The video shows an SUV slowly weaving through sandbag barriers at a military checkpoint just as a line of schoolchildren, most wearing white caps, comes into view. They walk along a pathway between the street and a wall, several of them pausing for a few seconds in a group before moving forward again. The vehicle moves toward the security camera while the children walk in the opposite direction, nearly passing the SUV when the footage ends in a fiery blast.
Photos of the bombing’s aftermath showed bloodied textbooks lying on the ground beside pairs of shoes. Afghan officials said the students were attending a final day of class for the year to find out whether they would move up to the next grade.
Dr. Abdul Rahman, a doctor at a hospital near the blast, said the children were ages 8 to 10.
The U.S. military said the attack in the eastern province of Khost killed 16 people, including 14 children, an Afghan soldier and another person – likely a private security guard that Afghan officials reported killed. The U.S. said 58 people were wounded.
In an angry condemnation of the attack, President Hamid Karzai said those who carried it out “cannot escape the revenge of Afghans and God’s punishment.”
The U.N. mission in Afghanistan and the NATO-led force also strongly condemned the attack.
The blast went off near the entrance to a police and army post, said Yacoub Khan, the deputy police chief of Khost. U.S. troops are also stationed inside the outpost, but no troops were wounded or killed in the attack.
U.S. Gen. David McKiernan, the top NATO commander in Afghanistan, said he believes the militant network run by warlord Siraj Haqqani was responsible for the attack.
“The brutality and disregard for human life by terrorists is sickening, as I continue to witness innocent men, women and children being killed and maimed in the pursuit of this pointless insurgency,” McKiernan said in a statement.
Afghan officials offered a slightly lower death toll.
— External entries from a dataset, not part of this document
(* ===== verification/JitBlocks.v ===== *)
(** * mcr-jit: blocks against single steps

    The reference machine executes one instruction at a time, wherever the instruction
    pointer is in the block.  [execute_blocks] decodes whole blocks first and jumps between
    them; when it traps, the reference machine gets to the same state. *)

From S2P Require Import Prelude Bytes JitRegisters JitOperands JitDecoder JitExec.
From stdpp Require Import base list strings relations.
From Stdlib Require Import ZArith Lia.
Open Scope Z_scope.

(** A block that fits in the address space. *)
Definition block_wf (b : GuestBlock) : Prop := 0 ≤ bl_rip b ∧ bl_rip b + zlen (bl_bytes b) < 2 ^ 64.

Section blocks.
Context {M : Type} `{!GuestMemoryOperandAccess M} {dec : X86Decoder} {laws : X86DecoderLaws}.
#[local] Abbreviation State := (ExecState M).
Implicit Types (b : GuestBlock) (s : State).

(** ** The reference machine *)
Definition pc (s : State) : Z := g_rip (x_registers s).

Definition fetch b (rip : Z) : outcome Instruction ExecutionError :=
  let? offset := block_offset b rip in
  let i := x86_decode (drop (Z.to_nat offset) (bl_bytes b)) rip in
  if ins_is_invalid i then Err (DecodeFailed (InvalidInstruction rip)) else Ok i.

Definition at_rip (rip : Z) (s : State) : State := set_registers (set_rip rip (x_registers s)) s.

Inductive exec_step b : State → State → Prop :=
| step_simple s s' i :
    fetch b (pc s) = Ok i → ins_is_syscall i = false → decoded_flow_control (ins_flow_control i) = None →
    execute_instruction (pc s) i s = (Ok tt, s') →
    exec_step b s (at_rip (wadd (pc s) (ins_len i)) s')
| step_flow s s' i flow target :
    fetch b (pc s) = Ok i → ins_is_syscall i = false → decoded_flow_control (ins_flow_control i) = Some flow →
    flow_target b (TermControlFlow (pc s) flow) flow i s = (Ok (Some target), s') →
    exec_step b s (at_rip target s').

(** ** Positions in the block *)
Lemma block_offset_Ok b rip o :
  block_wf b → block_offset b rip = Ok o → rip = bl_rip b + o ∧ 0 ≤ o < zlen (bl_bytes b).
Proof.
  intros [??]. unfold block_offset. destruct (checked_sub64 _ _) as [x|] eqn:E; [|done].
  apply checked_sub64_Some in E as [-> ?]. destruct (Z.leb_spec (zlen (bl_bytes b)) (rip - bl_rip b)); [done|].
  intros [= <-]. lia.
Qed.

Lemma block_offset_in b o : block_wf b → 0 ≤ o < zlen (bl_bytes b) → block_offset b (bl_rip b + o) = Ok o.
Proof.
  intros [??] ?. unfold block_offset. rewrite checked_sub64_fit by lia. replace (bl_rip b + o - bl_rip b) with o by lia.
  by rewrite (proj2 (Z.leb_gt _ _)) by lia.
Qed.

(** The bytes of an instruction, cut out of the block, decode to it. *)
Lemma slice_decode b o (i := x86_decode (drop (Z.to_nat o) (bl_bytes b)) (bl_rip b + o)) :
  block_wf b → 0 ≤ o < zlen (bl_bytes b) → ins_is_invalid i = false →
  1 ≤ ins_len i ∧ o + ins_len i ≤ zlen (bl_bytes b) ∧
  ∃ bytes, slice (bl_bytes b) o (o + ins_len i) = Some bytes ∧ x86_decode bytes (bl_rip b + o) = i.
Proof.
  intros Hb Ho Hv. assert (Hne : drop (Z.to_nat o) (bl_bytes b) ≠ []).
  { intros E%(f_equal length). rewrite length_drop in E. unfold zlen in Ho. simpl in E. lia. }
  pose proof (decode_len _ (bl_rip b + o) Hne) as [H1 H2]. fold i in H1, H2.
  assert (Hle : o + ins_len i ≤ zlen (bl_bytes b)).
  { unfold zlen in *. rewrite length_drop in H2. lia. }
  split; [done|]. split; [done|]. eexists. split.
  - unfold slice. unfold zlen in Hle. rewrite (proj2 (Z.leb_le 0 o)), (proj2 (Z.leb_le o _)), (proj2 (Z.leb_le _ _)) by lia.
    reflexivity.
  - replace (o + ins_len i - o) with (ins_len i) by lia. by apply decode_prefix.
Qed.

(** ** Decoding a block *)
Lemma decode_loop_acc fuel : ∀ bytes ip acc,
  decode_loop fuel bytes ip acc =
  match decode_loop fuel bytes ip [] with
  | Ok d => Ok {| db_instructions := acc ++ db_instructions d; db_terminator := db_terminator d |}
  | Err e => Err e
  | Panic => Panic
  end.
Proof.
  induction fuel as [|fuel IH]; intros bytes ip acc; [by simpl; rewrite app_nil_r|].
  destruct bytes as [|x bytes']; [by simpl; rewrite app_nil_r|]. cbn [decode_loop decode_next].
  set (i := x86_decode (x :: bytes') ip). destruct (ins_is_invalid i); [done|]. destruct (ins_is_syscall i); [done|].
  destruct (decoded_flow_control _); [done|]. rewrite (IH _ _ (acc ++ _)), (IH _ _ ([] ++ _)).
  destruct (decode_loop _ _ _ _) as [d| |]; [|done|done]. simpl. by rewrite <- app_assoc.
Qed.

(** The instruction that a block starts with. *)
Lemma decode_loop_cons b fuel o d (i := x86_decode (drop (Z.to_nat o) (bl_bytes b)) (bl_rip b + o)) :
  block_wf b → 0 ≤ o < zlen (bl_bytes b) →
  decode_loop (S fuel) (drop (Z.to_nat o) (bl_bytes b)) (bl_rip b + o) [] = Ok d →
  fetch b (bl_rip b + o) = Ok i ∧ ins_is_invalid i = false ∧
  ((ins_is_syscall i = true ∧
    d = {| db_instructions := [decoded_instruction i];
           db_terminator := TermSyscall {| ss_rip := bl_rip b + o; ss_next_rip := wadd (bl_rip b + o) (ins_len i) |} |}) ∨
   (ins_is_syscall i = false ∧ ∃ flow, decoded_flow_control (ins_flow_control i) = Some flow ∧
    d = {| db_instructions := [decoded_instruction i]; db_terminator := TermControlFlow (bl_rip b + o) flow |}) ∨
   (ins_is_syscall i = false ∧ decoded_flow_control (ins_flow_control i) = None ∧
    ∃ d', decode_loop fuel (drop (Z.to_nat (o + ins_len i)) (bl_bytes b)) (bl_rip b + (o + ins_len i)) [] = Ok d' ∧
          d = {| db_instructions := decoded_instruction i :: db_instructions d'; db_terminator := db_terminator d' |})).
Proof.
  intros Hb Ho Hd. destruct (drop (Z.to_nat o) (bl_bytes b)) as [|x bytes'] eqn:Ebytes.
  { apply (f_equal length) in Ebytes. rewrite length_drop in Ebytes. unfold zlen in Ho. simpl in Ebytes. lia. }
  cbn [decode_loop decode_next] in Hd. rewrite <- Ebytes in Hd.
  change (x86_decode (x :: bytes') (bl_rip b + o)) with (x86_decode (x :: bytes') (bl_rip b + o)) in i.
  assert (Ei : i = x86_decode (drop (Z.to_nat o) (bl_bytes b)) (bl_rip b + o)) by (unfold i; by rewrite Ebytes).
  rewrite <- Ei in Hd. clearbody i. assert (Hip : ins_ip i = bl_rip b + o) by (rewrite Ei; apply decode_ip).
  destruct (ins_is_invalid i) eqn:Ev; [done|].
  split; [unfold fetch; rewrite block_offset_in by done; cbn [obind]; by rewrite <- Ei, Ev|]. split; [done|].
  destruct (ins_is_syscall i) eqn:Es.
  { left. split; [done|]. injection Hd as <-. unfold end_rip, decoded_instruction. simpl. by rewrite Hip. }
  right. destruct (decoded_flow_control (ins_flow_control i)) as [flow|] eqn:Ef.
  { left. split; [done|]. exists flow. split; [done|]. injection Hd as <-. simpl. by rewrite Hip. }
  right. split; [done|]. split; [done|]. rewrite decode_loop_acc in Hd.
  destruct (slice_decode b o Hb Ho) as (Hl & Hle & _); [by rewrite <- Ei|]. rewrite <- Ei in Hl, Hle. destruct Hb.
  rewrite drop_drop, <- Z2Nat.inj_add, wadd_exact in Hd by lia. rewrite <- Z.add_assoc in Hd.
  destruct (decode_loop _ _ _ []) as [d'| |] eqn:E; [|done|done]. exists d'. split; [done|].
  by injection Hd as <-.
Qed.

(** Where the block ends. *)
Definition terminator_rip (t : BlockTerminator) : option Z :=
  match t with TermSyscall site => Some (ss_rip site) | TermControlFlow rip _ => Some rip | _ => None end.

Lemma terminator_after b fuel : ∀ o d, block_wf b → 0 ≤ o →
  decode_loop fuel (drop (Z.to_nat o) (bl_bytes b)) (bl_rip b + o) [] = Ok d →
  ∀ rip, terminator_rip (db_terminator d) = Some rip → bl_rip b + o ≤ rip.
Proof.
  induction fuel as [|fuel IH]; intros o d Hb Ho Hd rip Hr.
  { simpl in Hd. injection Hd as <-. done. }
  destruct (Z.lt_ge_cases o (zlen (bl_bytes b))) as [Hlt|Hge].
  2: { rewrite drop_ge in Hd by (unfold zlen in Hge; lia). simpl in Hd. injection Hd as <-. done. }
  destruct (decode_loop_cons b fuel o d Hb (conj Ho Hlt) Hd) as (_ & Hv & [[_ ->]|[(_ & flow & _ & ->)|(_ & _ & d' & Hd' & ->)]]);
    simpl in Hr; [injection Hr; lia..|].
  destruct (slice_decode b o Hb (conj Ho Hlt) Hv) as (Hl & Hle & _). eapply IH in Hd'; [|done|lia|done]. lia.
Qed.

(** ** Running a block *)
(** The machine stands at the end of the block. *)
Definition block_end b (d : DecodedBlock) s : Prop :=
  match db_terminator d with
  | TermSyscall site =>
      ss_rip site = pc s ∧
      ∃ i, fetch b (pc s) = Ok i ∧ ins_is_syscall i = true ∧ ss_next_rip site = wadd (pc s) (ins_len i)
  | TermControlFlow rip flow =>
      rip = pc s ∧
      ∃ i, fetch b (pc s) = Ok i ∧ ins_is_syscall i = false ∧ decoded_flow_control (ins_flow_control i) = Some flow ∧
           last (db_instructions d) = Some (decoded_instruction i)
  | TermInvalid _ => False
  | TermEndOfBytes => True
  end.

Lemma simple_runs b o s s' (i := x86_decode (drop (Z.to_nat o) (bl_bytes b)) (bl_rip b + o)) :
  block_wf b → 0 ≤ o < zlen (bl_bytes b) → ins_is_invalid i = false →
  execute_simple_instruction b (bl_rip b + o) (ins_len i) s = (Ok tt, s') →
  ∃ s1, execute_instruction (bl_rip b + o) i s = (Ok tt, s1) ∧ s' = at_rip (wadd (bl_rip b + o) (ins_len i)) s1.
Proof.
  intros Hb Ho Hv. destruct (slice_decode b o Hb Ho Hv) as (_ & _ & bytes & Hsl & Hdec). unfold execute_simple_instruction.
  replace (Z.max 0 (bl_rip b + o - bl_rip b)) with o by lia. fold i. fold i in Hsl, Hdec. rewrite Hsl.
  intros (bs & s1 & [Hbs ->]%lift_Ok_inv & H)%bind_Ok_inv. injection Hbs as <-. rewrite Hdec in H.
  apply bind_Ok_inv in H as ([] & s2 & Hi & H). exists s2. split; [done|]. by injection H as <-.
Qed.

Lemma body_steps b fuel : ∀ o d d' s s1,
  block_wf b → 0 ≤ o → pc s = bl_rip b + o →
  decode_loop fuel (drop (Z.to_nat o) (bl_bytes b)) (bl_rip b + o) [] = Ok d → db_terminator d' = db_terminator d →
  execute_body b d' (db_instructions d) s = (Ok tt, s1) →
  rtc (exec_step b) s s1 ∧ block_end b d s1.
Proof.
  induction fuel as [|fuel IH]; intros o d d' s s1 Hb Ho Hpc Hd Ht Hrun.
  { simpl in Hd. injection Hd as <-. simpl in Hrun. injection Hrun as <-. by split; [apply rtc_refl|]. }
  destruct (Z.lt_ge_cases o (zlen (bl_bytes b))) as [Hlt|Hge].
  2: { rewrite drop_ge in Hd by (unfold zlen in Hge; lia). simpl in Hd. injection Hd as <-. simpl in Hrun.
       injection Hrun as <-. by split; [apply rtc_refl|]. }
  destruct (decode_loop_cons b fuel o d Hb (conj Ho Hlt) Hd) as (Hf & Hv & Hcases).
  set (i := x86_decode (drop (Z.to_nat o) (bl_bytes b)) (bl_rip b + o)) in *.
  assert (Hip : ins_ip i = bl_rip b + o) by apply decode_ip.
  destruct Hcases as [[Hs ->]|[(Hs & flow & Hflow & ->)|(Hs & Hflow & dr & Hdr & ->)]]; simpl in Ht, Hrun.
  - unfold ends_block in Hrun. rewrite Ht, Hip in Hrun. simpl in Hrun. rewrite Z.eqb_refl in Hrun. injection Hrun as <-.
    split; [apply rtc_refl|]. unfold block_end. simpl. rewrite Hpc. split; [done|]. by exists i.
  - unfold ends_block in Hrun. rewrite Ht, Hip in Hrun. simpl in Hrun. rewrite Z.eqb_refl in Hrun. injection Hrun as <-.
    split; [apply rtc_refl|]. unfold block_end. simpl. rewrite Hpc. split; [done|]. by exists i.
  - destruct (slice_decode b o Hb (conj Ho Hlt) Hv) as (Hl & Hle & _). fold i in Hl, Hle.
    assert (Hend : ends_block d' (ins_ip i) = false).
    { pose proof (terminator_after b fuel (o + ins_len i) dr Hb ltac:(lia) Hdr) as Ha. unfold ends_block. rewrite Ht, Hip.
      destruct (db_terminator dr); simpl in Ha; try done; apply Z.eqb_neq; specialize (Ha _ eq_refl); lia. }
    rewrite Hend, Hip in Hrun. apply bind_Ok_inv in Hrun as ([] & s2 & Hrun & Hrest).
    apply (simple_runs b o s s2 Hb (conj Ho Hlt) Hv) in Hrun as (s3 & Hi & ->).
    assert (Hstep : exec_step b s (at_rip (wadd (bl_rip b + o) (ins_len i)) s3)).
    { rewrite <- Hpc. by apply step_simple; rewrite ?Hpc. }
    destruct Hb as [Hb1 Hb2]. apply (IH (o + ins_len i) dr d') in Hrest; [|done|lia| |done|done].
    + destruct Hrest as [Hsteps He]. split; [by eapply rtc_l|]. unfold block_end in *. simpl. destruct (db_terminator dr); try done.
      destruct He as (E & j & ? & ? & ? & Hlast). split; [done|]. exists j. split_and!; try done.
      destruct (db_instructions dr); [done|]. by rewrite last_cons_cons.
    + unfold pc, at_rip. simpl. fold i. rewrite wadd_exact by lia. lia.
Qed.

(** ** Blocks and jumps *)
Lemma flow_steps b d s s1 target :
  block_wf b → block_end b d s → (∀ site, db_terminator d ≠ TermSyscall site) →
  control_flow_target b d s = (Ok (Some target), s1) → exec_step b s (at_rip target s1).
Proof.
  intros Hb He Hns. unfold control_flow_target. unfold block_end in He.
  destruct (db_terminator d) as [site|rip flow|rip|] eqn:Et; try done.
  destruct He as (-> & i & Hf & Hs & Hflow & Hlast). rewrite Hlast. simpl.
  unfold fetch in Hf. destruct (block_offset b (pc s)) as [o| |] eqn:Eo; [|done|done].
  destruct (block_offset_Ok _ _ _ Hb Eo) as [Hpc Ho]. cbn [obind] in Hf. rewrite Hpc in Hf.
  destruct (ins_is_invalid _) eqn:Ev; [done|]. injection Hf as Hi.
  destruct (slice_decode b o Hb Ho Ev) as (_ & _ & bytes & Hsl & Hdec). rewrite Hi in Hsl, Hdec.
  assert (Hip : ins_ip i = pc s) by (rewrite <- Hi, Hpc; apply decode_ip). rewrite Hip.
  intros (o' & t1 & [Ho' ->]%lift_Ok_inv & H)%bind_Ok_inv. rewrite Eo in Ho'. injection Ho' as <-.
  apply bind_Ok_inv in H as (bs & t2 & [Hbs ->]%lift_Ok_inv & H). rewrite Hsl in Hbs. injection Hbs as <-.
  rewrite Hpc, Hdec, <- Hpc in H. eapply step_flow; [|done|done|done].
  unfold fetch. rewrite Eo. cbn [obind]. rewrite Hpc. by rewrite Ev, Hi.
Qed.

Lemma blocks_step b steps : ∀ s trap s',
  block_wf b → execute_blocks steps b (pc s) s = (Ok trap, s') →
  rtc (exec_step b) s s' ∧ x_registers s' = tr_registers trap ∧ ss_rip (tr_site trap) = pc s' ∧
  ∃ i, fetch b (pc s') = Ok i ∧ ins_is_syscall i = true ∧ ss_next_rip (tr_site trap) = wadd (pc s') (ins_len i).
Proof.
  induction steps as [|steps IH]; intros s trap s' Hb H; [done|]. simpl in H.
  apply bind_Ok_inv in H as (block & t1 & [Hblock ->]%lift_Ok_inv & H).
  unfold block_from_rip in Hblock. destruct (block_offset b (pc s)) as [o| |] eqn:Eo; [|done|done]. injection Hblock as <-.
  destruct (block_offset_Ok _ _ _ Hb Eo) as [Hpc Ho].
  apply bind_Ok_inv in H as (d & t2 & [Hd ->]%lift_Ok_inv & H). unfold decode in Hd. simpl in Hd.
  destruct (decode_loop _ _ _ _) as [d0| |] eqn:Edec; [|done|done]. injection Hd as ->.
  apply bind_Ok_inv in H as ([] & s1 & Hbody & H). rewrite Hpc in Edec.
  destruct (body_steps b _ o d d s s1 Hb (proj1 Ho) Hpc Edec eq_refl Hbody) as [Hsteps Hend].
  unfold syscall_site in H. destruct (db_terminator d) as [site|rip flow|rip|] eqn:Et.
  - apply bind_Ok_inv in H as ([] & s2 & Hw & H). injection Hw as <-. injection H as <- <-. simpl.
    unfold block_end in Hend. rewrite Et in Hend. destruct Hend as [Hrip Hsys].
    assert (Hsame : set_registers (set_rip (ss_rip site) (x_registers s1)) s1 = s1).
    { rewrite Hrip. unfold pc. destruct s1 as [[] ? ?]. done. }
    rewrite Hsame. done.
  - apply bind_Ok_inv in H as (target & s2 & Hflow & H). destruct target as [target|]; [|done].
    apply bind_Ok_inv in H as ([] & s3 & Hw & H). injection Hw as <-.
    assert (Hstep : exec_step b s1 (at_rip target s2)) by (eapply flow_steps; [done|done|by rewrite Et|done]).
    apply (IH (at_rip target s2)) in H as (Hrest & ?); [|done]. split; [|done].
    etrans; [done|]. by eapply rtc_l.
  - unfold block_end in Hend. by rewrite Et in Hend.
  - exfalso. apply bind_Ok_inv in H as (target & s2 & Hflow & H). unfold control_flow_target in Hflow. rewrite Et in Hflow.
    injection Hflow as <- <-. done.
Qed.
End blocks.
Abdullah Fahim, spokesman for the Ministry of Health in Kabul, said eight people in total died and 51 were wounded. Khan said he believed that only five school children had died.
It wasn’t possible to reconcile the differing death tolls, though the U.S. military video seemed to support the likelihood of the higher toll.
Khan said the attack came at a time when Pashtun tribal elders from Mandozai district were meeting inside the compound to discuss security issues. It was not immediately clear how many – if any – of those tribal leaders were wounded or killed. Khan said it was possible they were the target but that there was no way for him to know for sure.
The blast came only hours after a late-night rocket attack in Kabul on Saturday killed three teenage sisters.